One of two things is happening here:

  1. You’re leaving a bit (actually a large chunk) of the conversation out. That’s ok. You’re not a court reporter. But understand that your version of events is a bit tainted and we really only have your version of the events in evidence here. So it’s reasonable that some people here believe they’re getting far from the full story.
  2. You left nothing out and - your master detective skills notwithstanding - this guy is a grade A kiddie porn connaisseur. Who immediately remembers a single sheet of porn stuffed in the closet of a packrat from over a decade ago? Hell, who remembers it at all when the evidence has been completely destroyed? My immidiate reaction would be “younger people? what the hell are you talking about?” and, with explanation following, “kiddie porn? What the fuck are you talking about?” But apparently this guy had story all lined up for this very day of reckoning.

Or you missed this:

This was also my immediate reaction - there seems to be a lot of the conversation left out, or maybe the OP is paraphrasing, reading more into the talk than was really there or her perceptions have run away with her. Maybe she is also just simplifying for our benefit and the conversation mentioned is an accurate paraphrasing.

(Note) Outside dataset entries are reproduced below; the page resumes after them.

(* ===== verification/TeamSafety.v ===== *)
(** * The life of teammates

    Work goes back to the team when a teammate leaves, a shutdown request is honoured
    once the current task is over, and a teammate works on one task at a time; and
    three situations in which a team does not do what it says. *)

From S2P Require Import Prelude Errors Usage OrchTypes MemStore MemCommands StoreInv StoreDeps StoreOps StoreLife StoreSafety StoreClaims StoreCommands Scheduler SchedulerSafety SchedulerFrame Runner Team TeamStore.

(** ** Updating the metadata of a task *)

(** A task before and after a metadata update of some task: nothing but metadata,
    dependency lists and the time of the update changes. *)
Definition relabelled (f : AnyMap → AnyMap) (a b : Task) : Prop :=
  task_ID b = task_ID a ∧ task_Kind b = task_Kind a ∧ task_Status b = task_Status a ∧
  task_Metadata b = f (task_Metadata a).
Definition relabelled_map (f : string → AnyMap → AnyMap) (m m' : gmap string Task) : Prop :=
  ∀ j, option_Forall2 (relabelled (f j)) (m !! j) (m' !! j).

Lemma relabelled_map_trans f g m1 m2 m3 :
  relabelled_map f m1 m2 → relabelled_map g m2 m3 → relabelled_map (λ j x, g j (f j x)) m1 m3.
Proof.
  intros H1 H2 j. specialize (H1 j). specialize (H2 j).
  inversion H1 as [a b (E1 & E2 & E3 & E4) Ea Eb|Ea Eb]; rewrite <- Eb in H2.
  - inversion H2 as [b' c (F1 & F2 & F3 & F4) Eb' Ec|]; subst. constructor. repeat split; congruence.
  - inversion H2. constructor.
Qed.

Lemma linked_map_relabelled self P Q m m' : linked_map self P Q m m' → relabelled_map (λ _ x, x) m m'.
Proof.
  intros H j. specialize (H j). inversion H as [a b [-> _ _]|]; constructor. done.
Qed.

Lemma UpdateTask_metadata wall id f s t :
  Inv s → st_tasks s !! id = Some t →
  ∃ s' t', UpdateTask wall (MkUpdateTaskRequest id None None [] [] f) s = (s', Ok t') ∧
    st_taskOrder s' = st_taskOrder s ∧
    relabelled_map (λ j x, if decide (j = id) then merge_metadata x f else x) (st_tasks s) (st_tasks s').
Proof.
  intros HI Ht. pose proof (Inv_task_key _ _ _ HI Ht) as Hkey.
  assert (id ≠ "") as Hne. { eapply issued_nonempty_task, (ti_tasks _ (inv_task _ HI) _ _ Ht). }
  unfold UpdateTask. cbn [utr_ID utr_AddBlocks utr_AddBlockedBy utr_Subject utr_Description utr_Metadata].
  rewrite (proj2 (String.eqb_neq _ _) Hne), Ht. cbn [validateTaskDependencies missing_dep].
  match goal with |- context [linkTaskDependencies _ (task_ID ?t0) _ _] => set (t1 := t0) end.
  assert (relabelled (λ x, merge_metadata x f) t t1) as Hr by done.
  assert (task_ID t1 = id) as -> by (destruct Hr as [-> _]; done). clearbody t1.
  destruct (linkTaskDependencies _ _ _ _) as [s' peers] eqn:Hl.
  apply linkTaskDependencies_linked in Hl as (m1 & _ & Hl & Hs'); [|done].
  apply linked_map_relabelled in Hl. cbn in Hl, Hs'.
  eexists _, _. split; [done|].
  match goal with |- context [publishTaskUpdates ?p ?s0] =>
    destruct (same_state_fields _ _ (publishTaskUpdates_same p s0)) as (-> & _ & _ & _ & ->) end.
  unfold publishTaskUpdated.
  match goal with |- context [publish ?e ?s0] => destruct (publish_fields e s0) as (-> & _ & _ & _ & ->) end.
  split; [by rewrite Hs'|]. cbn. intros j. specialize (Hl j). rewrite lookup_insert in Hl |- *.
  destruct (decide (id = j)) as [<-|Hj]; destruct (decide _); try done.
  - rewrite Ht.
    inversion Hl as [a b (E1 & E2 & E3 & E4) Ea Eb|]; subst. constructor.
    destruct Hr as (F1 & F2 & F3 & F4). unfold relabelled. cbn. repeat split; congruence.
Qed.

I would be willing to give the benefit of the doubt at the moment, well, because we are only ever going to hear the OPs side of the story. I don’t expect her to come here and tell us all how we were right and how horribly it went. The cousin is never going to have the chance to post his version. Also at the end of the day it doesn’t really matter anymore - I have given my opinion and reactions, as have many others. None were really listened to. At this point it is just a pointless debate on a message board that is going nowhere.

Yes, it was paraphrasing. Large bits of it are missing, particularliy those that had nothing to do with the OP. Did ya think I took notes or something?

Welcome to sarcasm atomic, I see it’s going fabulous for you.

Gee thanks ben, I am glad you can give me the benefit of the doubt. Isn’t that just… keen… The grace with which you give your largess of kindness is truly immense. I am so grateful you think it is at least a remote possibility that I just may be telling the truth.

Yeah well forgive me if my life experience says that things very rarely go so perfectly when they are so emotionally explosive. And if nothing else your account of things is a text-book example of how things would / should have gone given your account of everything - and if there’s one thing I distrust its textbook examples.

As noted though I have no particular reason beyond my own experience to distrust your veracity. So you do deserve to be trusted - and I **am **pleased it turned out well for you.

AquaPura, kudos to you for doing the right thing despite the negative posts here. I think that comes from many of these people having been 14 year old boys who just would not ever never tell on each other unless somebody were dying and maybe not even then unless it’s clear that nobody will get in trouble because you just don’t snitch on anybody ever unless you hate them and even then beating them up would probably be the more manly thing. After all, it was just some pictures, he didn’t have anything to do with them - it was just there already and he just printed it out because you know then he could show off to his friends and it’s just there with lots of cool stuff.

BUT, the children in the photos were real. Somebody raped them and uploaded the images of that for profit and/or pleasure. You had to not only see that, but see it from somebody you know well. If that had happened to me I would not just be wondering how to confront the person, but also torturing myself over whether I should try to anonymously send it to the police in the minute hope that there could be clues in the pictures to catch the perpetrators. I’m sure that in the end I would also destroy them, knowing how old they were and the potential for damage. But I would be bothered by those images for a long time and know that I would need to be SURE it was a one-off.

I’m very glad that everything went so smoothly, and think you acted with integrity in this very unsavoury situation.